Rio de Janeiro - Militares seguem operando na favela da Rocinha para combater confrontos entre facções de traficantes de drogas (Fernando Frazão/Agência Brasil)

Na última sexta-feira, 16, o presidente Michel Temer assinou o decreto de intervenção federal no estado do Rio de Janeiro, ao lado do presidente da Câmara, Rodrigo Maia, e do Governador do estado, Luiz Fernando Pezão. Clique aqui para ver o decreto.
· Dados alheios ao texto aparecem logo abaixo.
(** C9 (amended): [validateSOQL] enforces the LIMIT rules after its four
    earlier checks.  A text is rejected as missing the LIMIT clause exactly
    when it passes the earlier checks and has no " LIMIT " in any letter
    case, and with the limit-exceeded reason only when it passes them and
    has " LIMIT ".  On a text that passes them and has " LIMIT ", the
    number that counts is that of the leftmost place where LIMIT in some
    letter case, white space and decimal digits follow each other: above
    2000 the text is rejected with the limit-exceeded reason, up to 2000 it
    is accepted, and it is accepted too when there is no such place.  A
    text that fails an earlier check is rejected with the reason of that
    check, whatever its LIMIT.  Whatever the text, when it is accepted it
    has " LIMIT " and that number is at most 2000.  So a text with LIMIT
    5000 that is valid otherwise is rejected with the limit-exceeded reason
    and the same text with LIMIT 1000 is accepted; 2000 still passes and
    2001 does not. *)
Theorem limit_rules (soql : string) :
  (validateSOQL soql = invalid "Missing LIMIT clause for performance" <->
   LimitPattern.passesEarlierChecks soql /\
   includes (toUpperCase soql) " LIMIT " = false) /\
  (validateSOQL soql = invalid "LIMIT value cannot exceed 2000" ->
   LimitPattern.passesEarlierChecks soql /\
   includes (toUpperCase soql) " LIMIT " = true) /\
  (~ LimitPattern.passesEarlierChecks soql ->
   exists reason,
     validateSOQL soql = invalid reason /\
     (In reason [ "SOQL query is required and must be a string";
                  "Missing SELECT clause"; "Missing FROM clause" ] \/
      exists keyword,
        In keyword ["INSERT"; "UPDATE"; "DELETE"; "DROP"; "CREATE"; "ALTER"] /\
        reason = "Forbidden keyword detected: " ++ keyword)) /\
  (LimitPattern.passesEarlierChecks soql ->
   includes (toUpperCase soql) " LIMIT " = true ->
   (forall before kw ws digits after n,
       LimitPattern.firstMatch soql before kw ws digits after n ->
       ((2000 < n)%N ->
        validateSOQL soql = invalid "LIMIT value cannot exceed 2000") /\
       ((n <= 2000)%N -> validateSOQL soql = valid)) /\
   (LimitPattern.noMatch soql = true -> validateSOQL soql = valid)) /\
  (isValid (validateSOQL soql) = true ->
   includes (toUpperCase soql) " LIMIT " = true /\
   forall before kw ws digits after n,
     LimitPattern.firstMatch soql before kw ws digits after n -> (n <= 2000)%N) /\
  validateSOQL "SELECT Id FROM Account LIMIT 5000"
  = invalid "LIMIT value cannot exceed 2000" /\
  validateSOQL "SELECT Id FROM Account LIMIT 1000" = valid /\
  validateSOQL "SELECT Id FROM Account LIMIT 2000" = valid /\
  validateSOQL "SELECT Id FROM Account LIMIT 2001"
  = invalid "LIMIT value cannot exceed 2000".
Proof.
  split; [| split; [| split; [| split; [| split;
    [| repeat split; vm_compute; reflexivity]]]]].
  - rewrite earlier_checks. unfold validateSOQL.
    destruct (truthy soql); cbn [negb];
      [| split; [discriminate | intros [[H _] _]; discriminate H]].
    destruct (includes (toUpperCase soql) "SELECT "); cbn [negb];
      [| split; [discriminate | intros [[_ [H _]] _]; discriminate H]].
    destruct (includes (toUpperCase soql) " FROM "); cbn [negb];
      [| split; [discriminate | intros [[_ [_ [H _]]] _]; discriminate H]].
    destruct (firstForbidden (toUpperCase soql) forbiddenKeywords) as [k |];
      [split; [| intros [[_ [_ [_ H]]] _]; discriminate H] |].
    { unfold invalid. intros H. simpl in H. discriminate H. }
    destruct (includes (toUpperCase soql) " LIMIT "); cbn [negb].
    + split; [| intros [_ H]; discriminate H].
      destruct (limitMatch soql) as [digits |];
        [destruct (N.ltb 2000 (parseInt digits)) |]; discriminate.
    + split; [intros _ | reflexivity]. repeat split.
  - rewrite earlier_checks. unfold validateSOQL.
    destruct (truthy soql); cbn [negb]; [| discriminate].
    destruct (includes (toUpperCase soql) "SELECT "); cbn [negb]; [| discriminate].
    destruct (includes (toUpperCase soql) " FROM "); cbn [negb]; [| discriminate].
    destruct (firstForbidden (toUpperCase soql) forbiddenKeywords) as [k |];
      [unfold invalid; intros H; simpl in H; discriminate H |].
    destruct (includes (toUpperCase soql) " LIMIT "); cbn [negb]; [| discriminate].
    intros _. repeat split.
  - rewrite earlier_checks. unfold validateSOQL. intros Hnot.
    destruct (truthy soql); cbn [negb];
      [| eexists; split; [reflexivity | left; simpl; tauto]].
    destruct (includes (toUpperCase soql) "SELECT "); cbn [negb];
      [| eexists; split; [reflexivity | left; simpl; tauto]].
    destruct (includes (toUpperCase soql) " FROM "); cbn [negb];
      [| eexists; split; [reflexivity | left; simpl; tauto]].
    destruct (firstForbidden (toUpperCase soql) forbiddenKeywords) as [k |] eqn:Hk;
      [| now contradiction Hnot].
    eexists. split; [reflexivity |]. right. exists k. split; [| reflexivity].
    clear Hnot. revert Hk. generalize (toUpperCase soql). intros upper.
    change forbiddenKeywords
      with ["INSERT"; "UPDATE"; "DELETE"; "DROP"; "CREATE"; "ALTER"].
    generalize ["INSERT"; "UPDATE"; "DELETE"; "DROP"; "CREATE"; "ALTER"].
    intros keywords. induction keywords as [|k' keywords IH]; [discriminate |].
    cbn [firstForbidden]. destruct (includes upper k').
    + intros [= ->]. now left.
    + intros H. right. now apply IH.
  - intros Hpass Hlimit. apply earlier_checks in Hpass.
    destruct Hpass as [Ht [Hs [Hf Hk]]].
    unfold validateSOQL. rewrite Ht, Hs, Hf, Hk, Hlimit. cbn [negb].
    split.
    + intros before kw ws digits after n Hmatch.
      destruct (limitMatch_firstMatch _ _ _ _ _ _ _ Hmatch) as [-> <-].
      split; intros Hn.
      * apply N.ltb_lt in Hn. now rewrite Hn.
      * apply N.ltb_ge in Hn. now rewrite Hn.
    + intros Hno. now rewrite (limitMatch_noMatch _ Hno).
  - unfold validateSOQL.
    destruct (truthy soql); [| discriminate].
    destruct (includes (toUpperCase soql) "SELECT "); [| discriminate].
    destruct (includes (toUpperCase soql) " FROM "); [| discriminate].
    destruct (firstForbidden (toUpperCase soql) forbiddenKeywords); [discriminate |].
    destruct (includes (toUpperCase soql) " LIMIT "); [| discriminate].
    cbn [negb]. intros Hvalid. split; [reflexivity |].
    intros before kw ws digits after n Hmatch.
    destruct (limitMatch_firstMatch _ _ _ _ _ _ _ Hmatch) as [Hm <-].
    rewrite Hm in Hvalid.
    destruct (N.ltb 2000 (parseInt digits)) eqn:Hlt; [discriminate |].
    now apply N.ltb_ge.
Qed.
A lista de problemas que levaram a intervenção no estado do Rio é extensa e não cabem neste texto. A começar pelo fracasso das Unidades de Polícia Pacificadora (UPPs), calamidade financeira, expansão da milícia, corrida armamentista do tráfico e crise política, com envolvimentos em grandes esquemas de corrupção. Por fim, vários episódios de violência durante o carnaval teriam sido a gota d’água na decisão do governo.

“Não há agora, nessas poucas horas, como antecipar como será isso. O que o cidadão poderá sentir é ter um sistema muito mais robusto de segurança social, com coordenação mais estreita, capacidade operacional maior, inteligência bem mais integrada”, afirmou o ministro da Defesa, Raul Jungmann. (Fonte: G1)

Qual a diferença entre a intervenção federal e as outras ocasiões em que o Exército e a Força Nacional atuaram em outros estados?

O que se tem, de acordo com o segundo caso, são as chamadas operações de Garantia da Lei e Ordem (GLO), a exemplo do que aconteceu há pouco tempo no RN. Nessas operações, os estados continuam responsáveis pela segurança pública, o que muda é que dessa vez eles contam com a participação temporária das forças armadas, em momentos de perturbação da ordem. É também uma forma excepcional de atuação das forças da União, a pedido dos governos estaduais.

Por outro lado, há a intervenção federal, que é quando toda a gestão da segurança pública estadual passa a pertencer ao governo federal (União). É considerada mais invasiva e mais grave, é a substituição do Governador pelo interventor.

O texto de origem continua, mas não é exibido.